Médias d’informations en ligne, blogs, expression citoyenne sur les plateformes de partage, nous assistons à la genèse d’une nouvelle forme de communication, une nouvelle manière d’informer au Maroc. Le Maroc doit-il adapter son cadre législatif pour prendre en compte la situation complexe du numérique et éviter les dérives ?


Que l’on approche les pure players, les productions du «Net citoyen» (bloggeurs, réseaux sociaux, etc. ..), on ne peut compter que sur deux leviers à la fois : la régulation (par la loi) et l’autorégulation (par l’éthique et la déontologie). Mais avec cette remarque, que dans ce domaine, à peine naissant au Maroc et dans le monde, c’est le deuxième levier qui doit être prééminent, plus fort et plus large et sans cesse mis à jour.

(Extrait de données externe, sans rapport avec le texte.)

(** The statements between a handler and the cleanup, shared by the
    image, video and security workers: upload the output, insert its File
    row, complete the Job and mark the subject File READY. *)
Lemma store_output_run (job_id file_id output_path bucket key name mime : string)
    (job : Job.t) (parent : File.t) (out : bytes) (w : World) :
  tx_ok w ->
  jobs (session w) !! job_id = Some job ->
  files (session w) !! file_id = Some parent ->
  tmpfs w !! output_path = Some out ->
  forallb sql_literal_ok [uuid4 (entropy w); name; bucket; key; mime; file_id] = true ->
  str_truthy (uuid4 (entropy w)) = true ->
  files (session w) !! uuid4 (entropy w) = None ->
  exists w' job',
    (s3_upload_file output_path bucket key ;;
     output_size <- os_path_getsize output_path ;;
     n <- draw ;;
     Worker.insert_derived_file (uuid4 n) name bucket key output_size mime file_id ;;
     db_commit ;;
     Worker.update_job_status job_id JobStatus.COMPLETED None (Some (uuid4 n)) ;;
     Worker.mark_file_ready file_id) w
    = (Ret tt, w')
    /\ tx_ok w' /\ session w' = db w'
    /\ jobs (db w') = <[job_id := job']> (jobs (session w))
    /\ Job.status job' = JobStatus.COMPLETED
    /\ Job.result_file_id job' = Some (uuid4 (entropy w))
    /\ files (db w')
       = <[file_id := File.set_status FileStatus.READY parent]>
           (<[uuid4 (entropy w) :=
                derived_row (uuid4 (entropy w)) parent name bucket key (length out) mime
                            (clock w) file_id]> (files (session w)))
    /\ objects w' = <[(bucket, key) := out]> (objects w)
    /\ tmpfs w' = tmpfs w
    /\ broker w' = broker w
    /\ entropy w' = S (entropy w).
Proof.
  intros [Hf Hd] Hj Hp Hout Hq Hrid Hfresh.
  assert (Hne : uuid4 (entropy w) <> file_id) by congruence.
  destruct w as [d [sj sf sp sm] txf txd objs tmp br ev clk ent].
  cbn in Hf, Hd. subst. norm_in Hj. norm_in Hp. norm_in Hout. norm_in Hq. norm_in Hrid.
  norm_in Hfresh. norm_in Hne.
  eexists _, _. split.
  { step ltac:(apply s3_upload_file_run; exact Hout).
    norm.
    step ltac:(apply os_path_getsize_run; exact Hout).
    step ltac:(reflexivity).
    norm.
    step ltac:(eapply insert_derived_file_run; [reflexivity|exact Hq|exact Hp|exact Hfresh]).
    norm.
    step ltac:(apply db_commit_run; split; reflexivity).
    norm.
    step ltac:(eapply update_job_status_run;
               [split; reflexivity|exact Hj|intros _; eexists; apply lookup_insert_eq]).
    norm.
    eapply mark_file_ready_run;
      [split; reflexivity|norm; rewrite lookup_insert_ne by exact Hne; exact Hp]. }
  norm. split; [by split|]. split; [done|]. split; [reflexivity|].
  unfold updated_job. cbn [opt_str_truthy default from_option id]. rewrite Hrid.
  by repeat split.
Qed.
End StoreOutput.
(** * The branch ensurer of src/action/git.js

    [ensureUpdateBranchExists] guarantees that a branch exists on the
    hosting service, creating it from a base branch when it is absent.
    The module talks to the service through three calls of an octokit
    client (getRef, createRef, deleteRef) and waits with setTimeout.

    The embedding is shallow.  An asynchronous function becomes a function
    from the state of the outside world to a completion (a returned value
    or a thrown value), the next state of the world and the list of calls
    it made, in order, each with the way it settled.  The client is an
    arbitrary transition system over the world, so a statement quantified
    over clients covers every sequence of replies a real service can give.

    core.info and core.warning only write to the log of the action; they
    take no part in the control flow and are left out. *)

From Stdlib Require Import ZArith List String Bool Lia.
Import ListNotations.

Local Open Scope string_scope.
Local Open Scope list_scope.
Local Open Scope Z_scope.

(** ** Values exchanged with the client *)

(** The object a call of the client rejects with.  Only [status] is
    inspected by the module; it is absent on errors that are not HTTP
    answers. *)
Record RequestError : Type := {
  status : option Z;
  message : string
}.

(** [response.data] of getRef: the hash sits under [object.sha], or
    directly under [sha]. *)
Record RefData : Type := {
  object_sha : option string;
  sha : option string
}.

(** How an awaited promise settles. *)
Inductive Settled (A : Type) : Type :=
| Fulfilled (value : A)
| Rejected (error : RequestError).
Arguments Fulfilled {A} value.
Arguments Rejected {A} error.

(** What a [throw] carries: either the very object a client call rejected
    with, passed on untouched, or an object built here by [new Error]. *)
Inductive Thrown : Type :=
| Rethrown (error : RequestError)
| NewError (msg : string).

Inductive Completion (A : Type) : Type :=
| Returned (value : A)
| Threw (thrown : Thrown).
Arguments Returned {A} value.
Arguments Threw {A} thrown.

(** ** Calls and traces *)

Inductive Call : Type :=
| GetRef (owner repo ref : string)
| CreateRef (owner repo ref : string) (sha : option string)
| DeleteRef (owner repo ref : string)
| SetTimeout (delay : Z).

(** A call together with the error it rejected with, if it did. *)
Definition Event : Type := (Call * option RequestError)%type.

Definition failure {A : Type} (s : Settled A) : option RequestError :=
  match s with
  | Fulfilled _ => None
  | Rejected e => Some e
  end.

Definition is_getRef (ev : Event) : bool :=
  match fst ev with GetRef _ _ _ => true | _ => false end.
Definition is_createRef (ev : Event) : bool :=
  match fst ev with CreateRef _ _ _ _ => true | _ => false end.
Definition is_deleteRef (ev : Event) : bool :=
  match fst ev with DeleteRef _ _ _ => true | _ => false end.
Definition is_setTimeout (ev : Event) : bool :=
  match fst ev with SetTimeout _ => true | _ => false end.

(** Number of events of a kind in a trace. *)
Definition count (kind : Event -> bool) (tr : list Event) : nat :=
  List.length (filter kind tr).

(** Milliseconds spent waiting along a trace. *)
Fixpoint total_delay (tr : list Event) : Z :=
  match tr with
  | [] => 0
  | (SetTimeout delay, _) :: tr' => delay + total_delay tr'
  | _ :: tr' => total_delay tr'
  end.

(** The delays of the waits of a trace, in order. *)
Fixpoint delays (tr : list Event) : list Z :=
  match tr with
  | [] => []
  | (SetTimeout delay, _) :: tr' => delay :: delays tr'
  | _ :: tr' => delays tr'
  end.

(** A property of traces that holds of the empty trace and of the
    concatenation of two traces that have it. *)
Definition compositional (P : list Event -> Prop) : Prop :=
  P [] /\ forall tr1 tr2, P tr1 -> P tr2 -> P (tr1 ++ tr2).

(** ** Constants of the module *)

Definition MAX_CREATION_ATTEMPTS : Z := 2.
Definition MAX_VERIFICATION_ATTEMPTS : Z := 7.
Definition VERIFICATION_BASE_DELAY_MS : Z := 500.

Definition BRANCH_REF_PREFIX : string := "refs/heads/".
Definition SHORT_REF_PREFIX : string := "heads/".

(** A JavaScript string (or undefined) used as a condition. *)
Definition truthy (s : option string) : bool :=
  match s with
  | Some s => negb (s =? "")%string
  | None => false
  end.

(** [response.data.object?.sha || response.data.sha] *)
Definition resolveRefSha (data : RefData) : option string :=
  if truthy (object_sha data) then object_sha data else sha data.

(** [error.status === code] *)
Definition status_is (error : RequestError) (code : Z) : bool :=
  match status error with
  | Some s => s =? code
  | None => false
  end.

Definition not_accessible_message (branchName : string) : string :=
  "Branch " ++ branchName ++ " was created but is not accessible after multiple retries".

Definition unable_to_create_message (branchName : string) : string :=
  "Unable to create branch " ++ branchName ++ " after cleaning up conflicting references.".

Definition missing_client_message : string :=
  "ensureUpdateBranchExists requires an authenticated octokit client.".

(** [needle] occurs in [text], as a test with [toMatch(/needle/)] asks. *)
Definition includes (needle text : string) : Prop :=
  exists before after, text = (before ++ needle ++ after)%string.

(** ** The client and the asynchronous computations *)

Section Ensurer.

(** State of everything outside the module: the remote repository, the
    other actors writing to it, the clock. *)
Context {W : Type}.

(** [octokit.rest.git]: each call reads and may change the world. *)
Record Octokit : Type := {
  getRef : string -> string -> string -> W -> Settled RefData * W;
  createRef : string -> string -> string -> option string -> W -> Settled unit * W;
  deleteRef : string -> string -> string -> W -> Settled unit * W
}.

(** What happens to the world while the module waits [delay] ms. *)
Variable elapse : Z -> W -> W.

(** [github.context.repo] *)
Variables owner repo : string.

Record Run (A : Type) : Type := {
  completion : Completion A;
  world : W;
  trace : list Event
}.
Arguments completion {A} r.
Arguments world {A} r.
Arguments trace {A} r.

Definition Async (A : Type) : Type := W -> Run A.

Definition ret {A : Type} (a : A) : Async A :=
  fun w => {| completion := Returned a; world := w; trace := [] |}.

Definition throw {A : Type} (t : Thrown) : Async A :=
  fun w => {| completion := Threw t; world := w; trace := [] |}.

Definition bind {A B : Type} (m : Async A) (k : A -> Async B) : Async B :=
  fun w =>
    let r := m w in
    match completion r with
    | Returned a =>
        let r' := k a (world r) in
        {| completion := completion r';
           world := world r';
           trace := trace r ++ trace r' |}
    | Threw t =>
        {| completion := Threw t; world := world r; trace := trace r |}
    end.
(** X20.  [upload_file] answers 400 exactly for an empty file name, and
    then writes nothing.  Otherwise the content is written under
    [os.path.join(UPLOAD_FOLDER, filename)], whether or not the type is
    supported, and the body reports the name, the path and a [supported] flag
    that is true exactly for an extension of the endpoint's own list; a name
    that starts with a slash is written at that very path, outside the
    folder; no other file is touched. *)
Theorem upload_file_outcomes (U : upload_env) (file : upload) (d : disk) :
  let r := upload_file U file d in
  (status_of r.1 = 400 <-> filename file = Some EmptyString)
  /\ (status_of r.1 = 400 -> r.2 = d)
  /\ (forall name,
        filename file = Some name -> name <> EmptyString ->
        io_failure U (path_join (UPLOAD_FOLDER U) name) (file_contents file) = None ->
        r.2 = <[path_join (UPLOAD_FOLDER U) name := file_contents file]> d
        /\ exists body supported,
             r.1 = Ok body
             /\ body !! "filename" = Some (PStr name)
             /\ body !! "file_path" = Some (PStr (path_join (UPLOAD_FOLDER U) name))
             /\ body !! "supported" = Some (PBool supported)
             /\ (supported = true <->
                 exists ext, file_ext name = Some ext /\ ext ∈ supported_file_types))
  /\ (forall name,
        filename file = Some name -> String.prefix "/" name = true ->
        io_failure U name (file_contents file) = None ->
        r.2 !! name = Some (file_contents file))
  /\ (forall k,
        (forall name, filename file = Some name -> k <> path_join (UPLOAD_FOLDER U) name) ->
        r.2 !! k = d !! k).
Proof.
  intros r. subst r. unfold upload_file.
  destruct (filename file) as [[|c name]|] eqn:En.
  - simpl. split; [done|]. split; [done|]. split; [by intros ? [= <-]|].
    split; [by intros ? [= <-]|done].
  - split; [|split; [|split; [|split]]].
    + split; [|discriminate].
      destruct (io_failure U _ _) as [[e remains]|]; discriminate.
    + destruct (io_failure U _ _) as [[e remains]|]; discriminate.
    + intros name' [= <-] _ Hio. rewrite Hio. split; [reflexivity|].
      eexists _, _. split; [reflexivity|].
      split; [by simplify_map_eq|]. split; [by simplify_map_eq|].
      split; [by simplify_map_eq|].
      destruct (file_ext (String c name)) as [ext|].
      * rewrite bool_decide_eq_true. split; [by exists ext|].
        by intros (ext' & [= <-] & H).
      * split; [discriminate|]. by intros (ext' & [=] & _).
    + intros name' [= <-] Hpre Hio. unfold path_join. rewrite Hpre, Hio.
      simpl. apply lookup_insert_eq.
    + intros k Hk. specialize (Hk _ eq_refl).
      assert (path_join (UPLOAD_FOLDER U) (String c name) <> k) as Hk' by (intros E; by apply Hk).
      destruct (io_failure U _ _) as [[e [partial|]]|]; simpl.
      * by apply lookup_insert_ne.
      * reflexivity.
      * by apply lookup_insert_ne.
  - simpl. split; [split; discriminate|]. split; [discriminate|].
    split; [by intros ? [=]|]. split; [by intros ? [=]|done].
Qed.
(** * Perspective (Comment Analyzer) API shapes

    A development over [src/index.ts].  The file declares no functions: its
    whole content is a set of TypeScript types describing JSON payloads.  A
    TypeScript type denotes a set of JavaScript values, so each declaration is
    embedded as the predicate that decides whether a value has the declared
    shape, and the properties below are statements about these predicates and
    about the passage of conforming values through JSON.

    Layout: JavaScript values, the TypeScript type formers used by the file,
    the JSON boundary, the declarations of [index.ts] in source order, and
    then the lemmas. *)

From Stdlib Require Import Floats.SpecFloat ZArith.
From stdpp Require Import gmap strings list fin_maps.

Set Warnings "-register-all".

(** ** JavaScript values *)

Module JS.

(** A JavaScript [number] is an IEEE 754 binary64 datum: zeros of both signs,
    infinities, NaN and finite values. *)
Abbreviation number := spec_float.

Definition prec : Z := 53.
Definition emax : Z := 1024.

(** The number written as the integer literal [z]. *)
Definition of_Z (z : Z) : number := binary_normalize prec emax z 0 false.

(** [Number.isFinite]. *)
Definition is_finite (n : number) : bool :=
  match n with
  | S754_zero _ | S754_finite _ _ _ => true
  | S754_infinity _ | S754_nan => false
  end.

Definition is_negative_zero (n : number) : bool :=
  match n with
  | S754_zero true => true
  | _ => false
  end.

(** The relational operator [a <= b] on numbers (false when either is NaN). *)
Definition le (a b : number) : bool := SFleb a b.

(** The plain data values: primitives, arrays, and objects with string keys.
    An object is a finite map from property names to values. *)
Inductive value :=
| VUndefined
| VNull
| VBool (b : bool)
| VNumber (n : number)
| VString (s : string)
| VArray (xs : list value)
| VObject (ps : gmap string value).

Definition is_undefined (v : value) : bool :=
  match v with
  | VUndefined => true
  | _ => false
  end.

(** Property read [o.k]: a missing property reads as [undefined]. *)
Definition get (v : value) (k : string) : value :=
  match v with
  | VObject ps => default VUndefined (ps !! k)
  | _ => VUndefined
  end.

(** [Object.hasOwn(o, k)]. *)
Definition has_own (v : value) (k : string) : bool :=
  match v with
  | VObject ps => bool_decide (is_Some (ps !! k))
  | _ => false
  end.

(** A test that holds of every property value of an object. *)
Definition all_values (f : value → bool) (ps : gmap string value) : bool :=
  map_fold (λ _ x acc, f x && acc) true ps.

(** The object literal [{ k1: v1, ..., kn: vn }]. *)
Definition obj (kvs : list (string * value)) : value :=
  VObject (list_to_map kvs).
Lemma translate_data_returns (translation : bool) (chunk : bytes) :
  (if translation then translate_data chunk else Return chunk)
  = Return (if translation then translate_groups chunk else chunk).
Proof. destruct translation; [apply translate_data_groups|reflexivity]. Qed.

(** The frames of [encode_image] and what a reader finds in them. *)
Lemma encode_image_framed (header image : bytes) (chunk_size : Z) (translation : bool) :
  exists frames,
    encode_image header image chunk_size translation = Return frames
    /\ Forall2 (fun fr f => is_frame (fst f) (snd f) fr /\ parse_frame fr = Some f)
         frames
         (map (fun c => (header_code (snd c), fst c)) (split_chunks header (chunk_size - 1))
            ++ map (fun c => (image_code (snd c),
                              if translation then translate_groups (fst c) else fst c))
                 (split_chunks image
                    (if translation then (chunk_size - 1) * 3 / 4 + 1 else chunk_size))).
Proof.
  destruct (encode_image_returns header image chunk_size translation)
    as (hframes & pframes & Hrun & HF1 & HF2).
  exists (hframes ++ pframes). split; [exact Hrun|].
  apply Forall2_app.
  - apply (segment_frames header_code (fun chunk => Return chunk) (fun chunk => chunk)
             _ _ HF1).
    reflexivity.
  - apply (segment_frames image_code
             (fun chunk => if translation then translate_data chunk else Return chunk)
             (fun chunk => if translation then translate_groups chunk else chunk)
             _ _ HF2).
    apply translate_data_returns.
Qed.

Lemma untranslated_payload_app (fs1 fs2 : list (Z * bytes)) :
  untranslated_payload (fs1 ++ fs2) = untranslated_payload fs1 ++ untranslated_payload fs2.
Proof.
  unfold untranslated_payload. rewrite filter_app, map_app, concat_app. reflexivity.
Qed.

Lemma untranslated_payload_header (chunks : list (bytes * bool)) :
  untranslated_payload (map (fun c => (header_code (snd c), fst c)) chunks) = [].
Proof.
  unfold untranslated_payload.
  induction chunks as [|[chunk []] chunks IH]; [reflexivity|exact IH..].
Qed.

Lemma untranslated_payload_image (chunks : list (bytes * bool)) :
  Forall wf_bytes (map fst chunks) ->
  untranslated_payload (map (fun c => (image_code (snd c), translate_groups (fst c))) chunks)
  = concat (map fst chunks).
Proof.
  unfold untranslated_payload.
  induction chunks as [|[chunk final] chunks IH]; intros Hwf; [reflexivity|].
  cbn [map fst] in Hwf.
  pose proof (Forall_inv Hwf) as Hc. pose proof (Forall_inv_tail Hwf) as Hcs.
  specialize (IH Hcs).
  destruct final; cbn [map filter fst snd existsb image_code concat] in *;
    change (0x53 =? 0x52) with false; change (0x53 =? 0x53) with true;
    change (0x52 =? 0x52) with true; cbn [orb map concat snd];
    rewrite IH, (untranslate_translate_groups chunk Hc); reflexivity.
Qed.

Lemma split_chunks_wf (data : bytes) (chunk_size : Z) :
  wf_bytes data -> Forall wf_bytes (map fst (split_chunks data chunk_size)).
Proof.
  intros Hwf. apply Forall_concat. rewrite split_chunks_concat. exact Hwf.
Qed.

(** X11.  The frames [encode_image] returns are self-delimiting: from
    the artifact [convert_images] writes, the frames back to back with
    nothing between them, a reader that follows the Length fields gets
    each frame's opcode and chunk back, the same as from the frames one by
    one; the header frames' chunks give the header, and without
    translation the payload frames' chunks give the image. *)
Theorem artifact_self_delimiting (header image : bytes) (chunk_size : Z)
    (translation : bool) :
  exists frames parsed,
    encode_image header image chunk_size translation = Return frames
    /\ parse_stream (S (length frames)) (concat frames) = Some parsed
    /\ parse_frames frames = Some parsed
    /\ payload_of [0x50; 0x51] parsed = header
    /\ (translation = false -> payload_of [0x52; 0x53] parsed = image).
Proof.
  destruct (encode_image_framed header image chunk_size translation)
    as (frames & Hrun & HF).
  exists frames. eexists. split; [exact Hrun|].
  split; [apply (framed_parse_stream _ _ HF); lia|].
  split; [apply (framed_parse_frames _ _ HF)|].
  split.
  - rewrite payload_of_app.
    rewrite (payload_of_segment header_code) by (intros []; reflexivity).
    rewrite split_chunks_concat.
    rewrite <- (app_nil_r header) at 2. f_equal.
    generalize (split_chunks image
                  (if translation then (chunk_size - 1) * 3 / 4 + 1 else chunk_size)).
    intros chunks. unfold payload_of.
    induction chunks as [|[chunk []] chunks IH]; [reflexivity|exact IH..].
  - intros ->. rewrite payload_of_app.
    rewrite (payload_of_other header_code) by (intros []; reflexivity).
    rewrite (payload_of_segment image_code) by (intros []; reflexivity).
    apply split_chunks_concat.
Qed.

(** X12.  With translation, what [encode_image] returns can be undone:
    the chunk of every payload frame holds bytes of [[0x40, 0x7F]] only,
    and the chunks, each put through the inverse of the 6-bit-safe
    transform and then put end to end, are the image.  The image is cut
    before it is translated, every chunk on its own. *)
Theorem encode_image_translation_undone (header image : bytes) (chunk_size : Z)
    (Hwf : wf_bytes image) :
  exists frames parsed,
    encode_image header image chunk_size true = Return frames
    /\ parse_stream (S (length frames)) (concat frames) = Some parsed
    /\ payload_of [0x50; 0x51] parsed = header
    /\ untranslated_payload parsed = image
    /\ Forall (fun b => 0x40 <= b <= 0x7F) (payload_of [0x52; 0x53] parsed).
Proof.
  destruct (encode_image_framed header image chunk_size true) as (frames & Hrun & HF).
  cbv iota in HF.
  pose proof (split_chunks_wf image ((chunk_size - 1) * 3 / 4 + 1) Hwf) as Hchunks.
  exists frames. eexists. split; [exact Hrun|].
  split; [apply (framed_parse_stream _ _ HF); lia|].
  split; [|split].
  - rewrite payload_of_app.
    rewrite (payload_of_segment header_code) by (intros []; reflexivity).
    rewrite split_chunks_concat.
    rewrite <- (app_nil_r header) at 2. f_equal.
    generalize (split_chunks image ((chunk_size - 1) * 3 / 4 + 1)).
    intros chunks. unfold payload_of.
    induction chunks as [|[chunk []] chunks IH]; [reflexivity|exact IH..].
  - rewrite untranslated_payload_app, untranslated_payload_header.
    rewrite (untranslated_payload_image _ Hchunks). apply split_chunks_concat.
  - rewrite payload_of_app.
    rewrite (payload_of_other header_code) by (intros []; reflexivity).
    cbn [app].
    revert Hchunks. generalize (split_chunks image ((chunk_size - 1) * 3 / 4 + 1)).
    intros chunks Hchunks. unfold payload_of.
    induction chunks as [|[chunk final] chunks IH]; [constructor|].
    cbn [map fst] in Hchunks.
    pose proof (Forall_inv Hchunks) as Hc. pose proof (Forall_inv_tail Hchunks) as Hcs.
    specialize (IH Hcs).
    destruct final; cbn [map filter fst snd existsb image_code concat] in *;
      change (0x53 =? 0x52) with false; change (0x53 =? 0x53) with true;
      change (0x52 =? 0x52) with true; cbn [orb map concat snd];
      (apply Forall_app; split; [apply translate_groups_range; exact Hc|exact IH]).
Qed.

Lemma encode_image_translation_undone_witness :
  exists frames parsed,
    encode_image [1; 2; 3] [0xFF; 0xD8; 0xFF; 0xDA; 0x80; 0xFF; 0xD9] 4 true = Return frames
    /\ parse_stream (S (length frames)) (concat frames) = Some parsed
    /\ payload_of [0x50; 0x51] parsed = [1; 2; 3]
    /\ untranslated_payload parsed = [0xFF; 0xD8; 0xFF; 0xDA; 0x80; 0xFF; 0xD9]
    /\ Forall (fun b => 0x40 <= b <= 0x7F) (payload_of [0x52; 0x53] parsed).
Proof.
  apply (encode_image_translation_undone [1; 2; 3]
           [0xFF; 0xD8; 0xFF; 0xDA; 0x80; 0xFF; 0xD9] 4).
  repeat constructor; unfold is_byte; lia.
Defined.

(* ================================================================== *)
(** * Images inside the canvas *)
(* ================================================================== *)

Lemma range_cases (P : Z -> bool) (n : nat) :
  forallb P (map Z.of_nat (seq 0 (S n))) = true ->
  forall z, 0 <= z <= Z.of_nat n -> P z = true.
Proof.
  intros H z Hz. rewrite forallb_forall in H. apply H.
  apply in_map_iff. exists (Z.to_nat z). split; [lia|]. apply in_seq. lia.
Qed.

Car, la régulation, c’est-à-dire l’encadrement législatif, ne peut soutenir le rythme effréné des innovations et des nouvelles pratiques que génèrent tous les jours ces espaces et ces outils.

 

L’encadrement législatif, comme en témoigne la difficile réflexion encore en cours depuis 2006 par le comité de huit experts des Nations Unies sur une éventuelle «gouvernance de l’Internet», doit se limiter juste aux valeurs et concepts
de référence pour que sa force de régulation préserve au maximum de son étendue la liberté d’expression du citoyen, c’est-à-dire du Net citoyen de nos jours. Mais avec cette remarque extrêmement importante : « le journaliste est citoyen, le citoyen n’est pas un journaliste », comme disait un vétéran du journalisme français.

 

Il faut, par exemple, faire attention à ne pas mélanger les genres comme ce qui arrive quand le «podcast» de la société civile est piraté/utilisé par les médias, un produit qui ne peut prétendre au journalisme, mais que le journaliste doit traiter selon ses règles professionnelles, comme source à vérifier, à recouper, à contextualiser, etc… L’événementiel,
c’est-à-dire l’actualité, est un produit journalistique, le témoignage ou la prise de parole du citoyen, est une forme citoyenne, non journalistique, de l’exercice de la liberté d’expression. Ici, il faut dire qu’il y a un grand rôle pour la société civile à jouer pour la meilleure autorégulation des contenus (réseaux sociaux, association de bloggeurs, médias communautaires ou associatifs,…). Et finalement, il faut garder le pari sur la qualité pour qu’elle soit celle qui tranche en dernière analyse, aux yeux du public.